TASK STATEMENT: From the line containing "Abbreviation host := (@host SR ER NP PS2 G)." down to the line containing "Definition traffic (h" in the records below, reproduce every line exactly, ends included, and omit all others.

%%

(* ===== verification/Host.v ===== *)
(** * Host: the board services in the run loop

    The polls between the checker block and the SCSI servicer of an iteration of
    sim/henry_tb.cpp's main loop: [enet_ring_tx_poll], the GIO window, the receive side of
    the Ethernet service.  The three rings keep their slots in DRAM, so each poll works on
    its own ring and on the memory the others left.  [host_cycle] is what [MainLoop] calls
    [host_poll]; the SCSI ring's operations are lifted to the joint state. *)
From S2P Require Import Prelude AddressMap GuestMem MemBus Services Checkpoint StoreCheck TlbMirror Checker Scsi Monitor Retire Cosim Verdict Gates MainLoop.

Section Host.
Context {SR ER NP PS2 G : Type}.
(** The SCSI ring's operations. *)
Variable stage_read : SR * mem -> list Z -> Z -> SR * mem.
Variable ring_poll : SR * mem -> Z -> option scsi_cqe * (SR * mem).
Variable read_wr : SR * mem -> nat -> list Z * (SR * mem).
(** The Ethernet ring's, and the address filter. *)
Variable tx_poll : ER * mem -> bool -> (ER * mem) * list frame * list (Z * Z).
Variable rx_push : ER * mem -> frame -> (ER * mem) * list (Z * Z).
Variable enet_addr_filter : Z -> list Z -> frame -> bool.
Variable ring_doorbell : ring_ports -> Z -> Z -> ring_ports.
Variable ENET_FRAME_MAX : nat.
Variable sock_cap : nat.
(** The GIO window's: display, keyboard, and the window's ring. *)
Variable next_vblank_at : NP -> Z.
Variable vblank : NP -> Z -> NP.
Variable service : PS2 -> Z -> PS2.
Variable gio_poll : NP -> PS2 -> G * mem -> NP * PS2 * (G * mem).
(** [tx_fd]/[rx_fd], and what a cycle reads: station address, receive command, tap. *)
Variable l : link.
Variable ins : Z -> Z * Z * option frame.

(** The last two fields only log what went through the service. *)
Record host := HostSt { h_scsi : SR; h_enet : @enet ER; h_np : NP; h_ps2 : PS2; h_gio : G; h_sent : list frame; h_pushed : list frame }.
Definition on_mem (m : mem) (s : @enet ER) : @enet (ER * mem) := Enet (e_ring s, m) (e_ports s) (e_sock s) (e_wire s).
Definition off_mem (s : @enet (ER * mem)) : @enet ER * mem :=
  (Enet (fst (e_ring s)) (e_ports s) (e_sock s) (e_wire s), snd (e_ring s)).
Definition host_cycle (cyc : Z) (hm : host * mem) : host * mem :=
  let '(h, m) := hm in let '(station, rx_cmd, tap_in) := ins cyc in
  let '(en, sent) := enet_tx tx_poll ring_doorbell sock_cap l cyc (on_mem m (h_enet h)) in
  let '(en, m) := off_mem en in
  let '(np, ps, (g, m)) := gio_cycle next_vblank_at vblank service gio_poll cyc (h_np h) (h_ps2 h) (h_gio h, m) in
  let '(en, pushed) := enet_rx rx_push enet_addr_filter ring_doorbell ENET_FRAME_MAX l cyc station rx_cmd tap_in (on_mem m en) in
  let '(en, m) := off_mem en in
  (HostSt (h_scsi h) en np ps g (h_sent h ++ sent) (h_pushed h ++ pushed), m).

Definition with_sring (r : SR) (h : host) : host := HostSt r (h_enet h) (h_np h) (h_ps2 h) (h_gio h) (h_sent h) (h_pushed h).
Definition host_stage_read (hm : host * mem) (b : list Z) (q : Z) : host * mem :=
  let '(r, m) := stage_read (h_scsi (fst hm), snd hm) b q in (with_sring r (fst hm), m).
Definition host_ring_poll (hm : host * mem) (q : Z) : option scsi_cqe * (host * mem) :=
  let '(e, (r, m)) := ring_poll (h_scsi (fst hm), snd hm) q in (e, (with_sring r (fst hm), m)).
Definition host_read_wr (hm : host * mem) (n : nat) : list Z * (host * mem) :=
  let '(d, (r, m)) := read_wr (h_scsi (fst hm), snd hm) n in (d, (with_sring r (fst hm), m)).

End Host.

Section HostProofs.
Context {R Disk SR ER NP PS2 G : Type}.
Variable execMips : iss R -> iss R * list store_rec.
Variable raise_int : iss R -> Z -> Z -> iss R.
Variable last_ld_va : iss R -> Z.
Variable apply_tlb_write : iss R -> pend_tlb_t -> iss R.
Variable scsi_service_run : scsi_req -> Disk -> list Z -> scsi_rsp * list Z * bool * Z.
Variable block_write : Z -> list Z -> Disk -> Disk.
Variables st_ok tgt_good : Z.
Variables checker no_mapskip no_sc_stop scsihash disk_ok : bool.
Variables gprchk gprchk_poison sc_max : Z.
Variable ck : option cp_header.
Variable bc : cfg.
Variables max_cyc max_icnt NO_RETIRE_LIMIT g_save_at preamble_pc : Z.
Variable verify : bool.
Variable stage_read : SR * mem -> list Z -> Z -> SR * mem.
Variable ring_poll : SR * mem -> Z -> option scsi_cqe * (SR * mem).
Variable read_wr : SR * mem -> nat -> list Z * (SR * mem).
Variable tx_poll : ER * mem -> bool -> (ER * mem) * list frame * list (Z * Z).
Variable rx_push : ER * mem -> frame -> (ER * mem) * list (Z * Z).
Variable enet_addr_filter : Z -> list Z -> frame -> bool.
Variable ring_doorbell : ring_ports -> Z -> Z -> ring_ports.
Variable ENET_FRAME_MAX : nat.
Variable sock_cap : nat.
Variable next_vblank_at : NP -> Z.
Variable vblank : NP -> Z -> NP.
Variable service : PS2 -> Z -> PS2.
Variable gio_poll : NP -> PS2 -> G * mem -> NP * PS2 * (G * mem).
Variable ins : Z -> Z * Z * option frame.
Abbreviation host := (@host SR ER NP PS2 G).
Abbreviation hcycle := (host_cycle tx_poll rx_push enet_addr_filter ring_doorbell ENET_FRAME_MAX sock_cap
  next_vblank_at vblank service gio_poll Loopback ins).
Abbreviation st := (@main R Disk host).
Abbreviation services := (service_section scsi_service_run block_write (host_stage_read stage_read) (host_ring_poll ring_poll)
  (host_read_wr read_wr) hcycle st_ok tgt_good scsihash disk_ok).
Abbreviation cycle := (main_cycle execMips raise_int last_ld_va apply_tlb_write scsi_service_run block_write
  (host_stage_read stage_read) (host_ring_poll ring_poll) (host_read_wr read_wr) hcycle st_ok tgt_good checker no_mapskip
  no_sc_stop scsihash disk_ok gprchk gprchk_poison sc_max ck bc NO_RETIRE_LIMIT g_save_at preamble_pc verify).
Abbreviation run := (main_run execMips raise_int last_ld_va apply_tlb_write scsi_service_run block_write
  (host_stage_read stage_read) (host_ring_poll ring_poll) (host_read_wr read_wr) hcycle st_ok tgt_good checker no_mapskip
  no_sc_stop scsihash disk_ok gprchk gprchk_poison sc_max ck bc max_cyc max_icnt NO_RETIRE_LIMIT g_save_at preamble_pc verify).

(** ** Lemmas *)

(** What the Ethernet service shows of a state: its socket pair and its logs. *)
Definition sock (h : host) : list frame := e_sock (h_enet h).
Definition traffic (h : host) : list frame * list frame * list frame := (sock h, h_sent h, h_pushed h).
(** The bookkeeping of [looped] from [h] to [h']. *)
Definition carried (h h' : host) (n : nat) (sent acc read : list frame) : Prop :=
  h_sent h' = h_sent h ++ sent /\ (length read <= n)%nat /\
  exists pushed, h_pushed h' = h_pushed h ++ pushed /\ looped ENET_FRAME_MAX sock_cap (sock h) sent pushed (sock h') acc read.

Lemma host_carries cyc h m : (length (sock h) <= sock_cap)%nat ->
  exists sent acc read, carried h (fst (hcycle cyc (h, m))) (if rx_slot cyc then 1 else 0) sent acc read.
Proof.
  intros Hq. unfold host_cycle. destruct (ins cyc) as [[sta cmd] tap].
  pose proof (tx_loops tx_poll ring_doorbell sock_cap cyc (on_mem m (h_enet h)) Hq) as T.
  destruct (enet_tx _ _ _ _ _ _) as [s1 sent]. destruct T as (acc & T1 & T2 & T3 & T4). cbn [off_mem fst snd].
  destruct (gio_cycle _ _ _ _ _ _ _ _) as [[np ps] [g m1]].
  set (en := on_mem m1 _). assert (e_sock en = e_sock s1) as He by done.
  pose proof (rx_loops rx_push enet_addr_filter ring_doorbell ENET_FRAME_MAX cyc sta cmd tap en) as X.
  destruct (enet_rx _ _ _ _ _ _ _ _ _ en) as [s2 pushed]. destruct X as (read & X1 & X2 & X3).
  exists sent, acc, read. split; [done|]. split; [done|]. exists pushed. split; [done|]. unfold sock. cbn.
  rewrite He in X1. by eapply (looped_cycle _ _ _ acc sent (e_sock s1)).
Qed.
(** The SCSI servicer works on its own ring. *)
Lemma services_traffic k (w : st) : traffic (n_ring (services k w)) = traffic (fst (hcycle (n_cyc w) (n_ring w, n_mem w))).
Proof.
  unfold service_section, host_section. destruct (hcycle (n_cyc w) (n_ring w, n_mem w)) as [h m]. cbn [fst].
  unfold scsi_section. cbn [n_ring n_scsi n_disk n_cyc n_loop n_mem n_bus host_write].
  match goal with |- context [scsi_cycle ?a ?b ?c ?d ?e ?f ?g ?sh ?i ?j ?q ?gm ?di ?r ?s] =>
    pose proof (scsi_cycle_ring (fun x : host * mem => traffic (fst x)) a b c d e f g sh i j q gm di r s) as H;
    destruct (scsi_cycle a b c d e f g sh i j q gm di r s) as [[[s1 d1] [h1 m1]] out] end.
  cbn [fst snd n_ring] in *. apply H; intros [x y] ?; intros; unfold host_stage_read, host_ring_poll, host_read_wr; cbn [fst snd].
  - by destruct (stage_read _ _ _).
  - by destruct (ring_poll _ _) as [? [? ?]].
  - by destruct (read_wr _ _) as [? [? ?]].
Qed.
Lemma cycle_traffic mon_on k (w : st) :
  match cycle mon_on k w with
  | inl w' => n_cyc w' = n_cyc w + 1 /\ exists m, traffic (n_ring w') = traffic (fst (hcycle (n_cyc w) (n_ring w, m)))
  | inr e => n_cyc (last_state e) = n_cyc w /\ n_ring (last_state e) = n_ring w
  end.
Proof.
  pose proof (main_cycle_cases execMips raise_int last_ld_va apply_tlb_write scsi_service_run block_write
    (host_stage_read stage_read) (host_ring_poll ring_poll) (host_read_wr read_wr) hcycle st_ok tgt_good no_mapskip
    no_sc_stop scsihash disk_ok gprchk gprchk_poison sc_max ck bc NO_RETIRE_LIMIT g_save_at preamble_pc verify checker mon_on k w) as P.
  destruct (cycle mon_on k w) as [w'|[w'|w'|w'|w'|w']] eqn:E; cbn [last_state].
  - split; [by eapply main_cycle_cyc|]. destruct P as (mo & w1 & _ & Hg & w2 & Hc & ->).
    apply gated_frame in Hg as (G1 & _ & _ & G4 & G5 & _). apply check_frame in Hc as (C1 & _ & _ & C4 & C5 & _).
    exists (n_mem w2). unfold bus_section. destruct (if checker then _ else _) as [b s]. cbn [n_ring].
    rewrite services_traffic. assert (n_cyc w2 = n_cyc w) as -> by (unfold n_cyc; rewrite C1; exact G1).
    assert (n_ring w2 = n_ring w) as -> by (rewrite C4; exact G4). done.
  - done.
  - by subst.
  - destruct P as (mo & Hg). by apply gated_frame in Hg as (G1 & _ & _ & G4 & _).
  - destruct P as (mo & w1 & Hg & Hc). apply gated_frame in Hg as (G1 & _ & _ & G4 & _).
    apply check_frame in Hc as (C1 & _ & _ & C4 & _).
    split; [unfold n_cyc; rewrite C1; exact G1|rewrite C4; exact G4].
  - by subst.
Qed.
Lemma run_carries mon_on ks fuel : forall (w : st) e, (length (sock (n_ring w)) <= sock_cap)%nat ->
  run mon_on ks fuel w = Some e ->
  exists n sent acc read, n_cyc (last_state e) = n_cyc w + Z.of_nat n /\
    carried (n_ring w) (n_ring (last_state e)) (polls (n_cyc w) n) sent acc read.
Proof.
  assert (forall h, (length (sock h) <= sock_cap)%nat -> carried h h 0 [] [] []) as H0.
  { intros h Hh. split; [by rewrite app_nil_r|]. split; [done|]. exists []. rewrite app_nil_r. by split; [|apply looped_nil]. }
  induction fuel as [|fuel IH]; intros w e Hq He; cbn [main_run] in He; [done|].
  destruct (main_cond _ _ w). 2: { injection He as <-. exists 0%nat, [], [], []. split; [cbn; lia|by apply H0]. }
  pose proof (cycle_traffic mon_on (ks (n_cyc w)) w) as P. destruct (cycle mon_on (ks (n_cyc w)) w) as [w'|e'].
  - destruct P as (Hc & m & Ht). destruct (host_carries (n_cyc w) (n_ring w) m Hq) as (s1 & a1 & r1 & C1 & C2 & p1 & C3 & C4).
    generalize dependent (fst (hcycle (n_cyc w) (n_ring w, m))). intros h1 Ht C1 C3 C4. injection Ht as Hs1 Hs2 Hs3. rewrite <- Hs1 in C4. rewrite <- Hs2 in C1. rewrite <- Hs3 in C3.
    destruct (IH w' e (lp_cap _ _ _ _ _ _ _ _ C4) He) as (n & s2 & a2 & r2 & Hn & D1 & D2 & p2 & D3 & D4).
    exists (S n), (s1 ++ s2), (a1 ++ a2), (r1 ++ r2). split; [lia|]. split; [by rewrite D1, C1, app_assoc|].
    split; [rewrite length_app; cbn [polls]; rewrite <- Hc; lia|].
    exists (p1 ++ p2). split; [by rewrite D3, C3, app_assoc|by eapply looped_app].
  - injection He as ->. destruct P as [P1 P2]. exists 0%nat, [], [], []. split; [cbn; lia|]. rewrite P2. by apply H0.
Qed.

(** ** Property *)

(** C18.  Loopback through the whole loop.  With ENET_LOOPBACK, whatever the core, the checker,
    the SCSI servicer and the GIO window do to the DRAM the rings live in, and whatever
    ends the run, the frames handed to the receive ring are the transmitted ones in
    transmission order, cut to the buffer and without those below 14 bytes; only a full
    socket pair drops frames, what was taken and not received is still in it, and a
    frame is received at most once in 1024 cycles. *)
Theorem main_loopback (mon_on : bool) (ks : Z -> tick) (w : st) :
  (length (sock (n_ring w)) <= sock_cap)%nat ->
  exists e n sent acc read, run mon_on ks (S (Z.to_nat (max_cyc - n_cyc w))) w = Some e /\
    let h := n_ring w in let h' := n_ring (last_state e) in
    n_cyc (last_state e) = n_cyc w + Z.of_nat n /\ h_sent h' = h_sent h ++ sent /\
    h_pushed h' = h_pushed h ++ passed ENET_FRAME_MAX read /\ acc `sublist_of` sent /\ sock h ++ acc = read ++ sock h' /\
    (length read <= polls (n_cyc w) n)%nat /\ ((length (sock h) + length sent <= sock_cap)%nat -> acc = sent).
Proof.
  intros Hq.
  destruct (main_run_total execMips raise_int last_ld_va apply_tlb_write scsi_service_run block_write (host_stage_read stage_read)
    (host_ring_poll ring_poll) (host_read_wr read_wr) hcycle st_ok tgt_good no_mapskip no_sc_stop scsihash disk_ok gprchk
    gprchk_poison sc_max ck bc max_cyc max_icnt NO_RETIRE_LIMIT g_save_at preamble_pc verify checker mon_on ks
    (Z.to_nat (max_cyc - n_cyc w)) w ltac:(lia)) as [e He].
  destruct (run_carries mon_on ks _ w e Hq He) as (n & sent & acc & read & Hn & C1 & C2 & p & C3 & [L1 L2 L3 L4 L5]).
  exists e, n, sent, acc, read. split; [exact He|]. cbv zeta. by rewrite C3, L3.
Qed.
End HostProofs.

(** ** Witness *)

(** The sample loop of [MainLoop] with an Ethernet ring that has two frames to send. *)
Abbreviation toy_host := (@host Z (list frame) unit unit unit).
Definition host_main : @main unit unit toy_host :=
  Main (LoopSt 0 0 0 0 false false) false false mon_start [] (VGate false 0) (Gate true 0) [] (toy_chk 0x88000000)
    scsi_init tt (HostSt 0 toy_enet tt tt tt [] []) [] (bus_init (Mems ∅ None) 1).
Abbreviation toy_run thm := (thm storing_exec toy_raise toy_ld no_tlb no_service (fun _ _ d => d) 0 0 true false false false
  false 0 (-1) 200 None sample_bus_cfg 2 0 65536 0 0 false (fun r _ _ => r) (fun r _ => (None, r)) (fun r n => (repeat 0 n, r))
  (fun r _ => (([], snd r), fst r, [])) (fun r _ => (r, [])) (fun _ _ _ => false) (fun p _ _ => p) 1514%nat 4%nat
  (fun _ : unit => 9) (fun d _ => d) (fun p _ => p) (fun d p g => (d, p, g)) (fun _ => (0, 0, None)) false
  (sample_tick 7 no_input) host_main).
Lemma main_loopback_witness :
  exists e : @exit unit unit toy_host, n_cyc (last_state e) = 2 /\ h_sent (n_ring (last_state e)) = toy_frames /\
    h_pushed (n_ring (last_state e)) = [repeat 7 14] /\
    exists acc read, [] ++ acc = read ++ sock (n_ring (last_state e)) /\ acc `sublist_of` toy_frames /\
      h_pushed (n_ring (last_state e)) = passed 1514 read.
Proof.
  pose proof (toy_run main_loopback ltac:(cbn; lia)) as (e & n & sent & acc & read & He & H).
  cbv zeta in H. destruct H as (H1 & H2 & H3 & H4 & H5 & _).
  assert (option_map (fun e => (n_cyc (last_state e), h_sent (n_ring (last_state e)), h_pushed (n_ring (last_state e)))) (Some e)
    = Some (2, toy_frames, [repeat 7 14])) as Hv by (rewrite <- He; vm_compute; reflexivity).
  injection Hv as V1 V2 V3. exists e. split; [exact V1|]. split; [exact V2|]. split; [exact V3|]. exists acc, read.
  split; [exact H5|]. split; [|exact H3]. rewrite V2 in H2. cbn in H2. rewrite H2. exact H4.
Defined.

%%

OUTPUT FOR THIS TASK:
Abbreviation host := (@host SR ER NP PS2 G).
Abbreviation hcycle := (host_cycle tx_poll rx_push enet_addr_filter ring_doorbell ENET_FRAME_MAX sock_cap
  next_vblank_at vblank service gio_poll Loopback ins).
Abbreviation st := (@main R Disk host).
Abbreviation services := (service_section scsi_service_run block_write (host_stage_read stage_read) (host_ring_poll ring_poll)
  (host_read_wr read_wr) hcycle st_ok tgt_good scsihash disk_ok).
Abbreviation cycle := (main_cycle execMips raise_int last_ld_va apply_tlb_write scsi_service_run block_write
  (host_stage_read stage_read) (host_ring_poll ring_poll) (host_read_wr read_wr) hcycle st_ok tgt_good checker no_mapskip
  no_sc_stop scsihash disk_ok gprchk gprchk_poison sc_max ck bc NO_RETIRE_LIMIT g_save_at preamble_pc verify).
Abbreviation run := (main_run execMips raise_int last_ld_va apply_tlb_write scsi_service_run block_write
  (host_stage_read stage_read) (host_ring_poll ring_poll) (host_read_wr read_wr) hcycle st_ok tgt_good checker no_mapskip
  no_sc_stop scsihash disk_ok gprchk gprchk_poison sc_max ck bc max_cyc max_icnt NO_RETIRE_LIMIT g_save_at preamble_pc verify).

(** ** Lemmas *)

(** What the Ethernet service shows of a state: its socket pair and its logs. *)
Definition sock (h : host) : list frame := e_sock (h_enet h).
Definition traffic (h : host) : list frame * list frame * list frame := (sock h, h_sent h, h_pushed h).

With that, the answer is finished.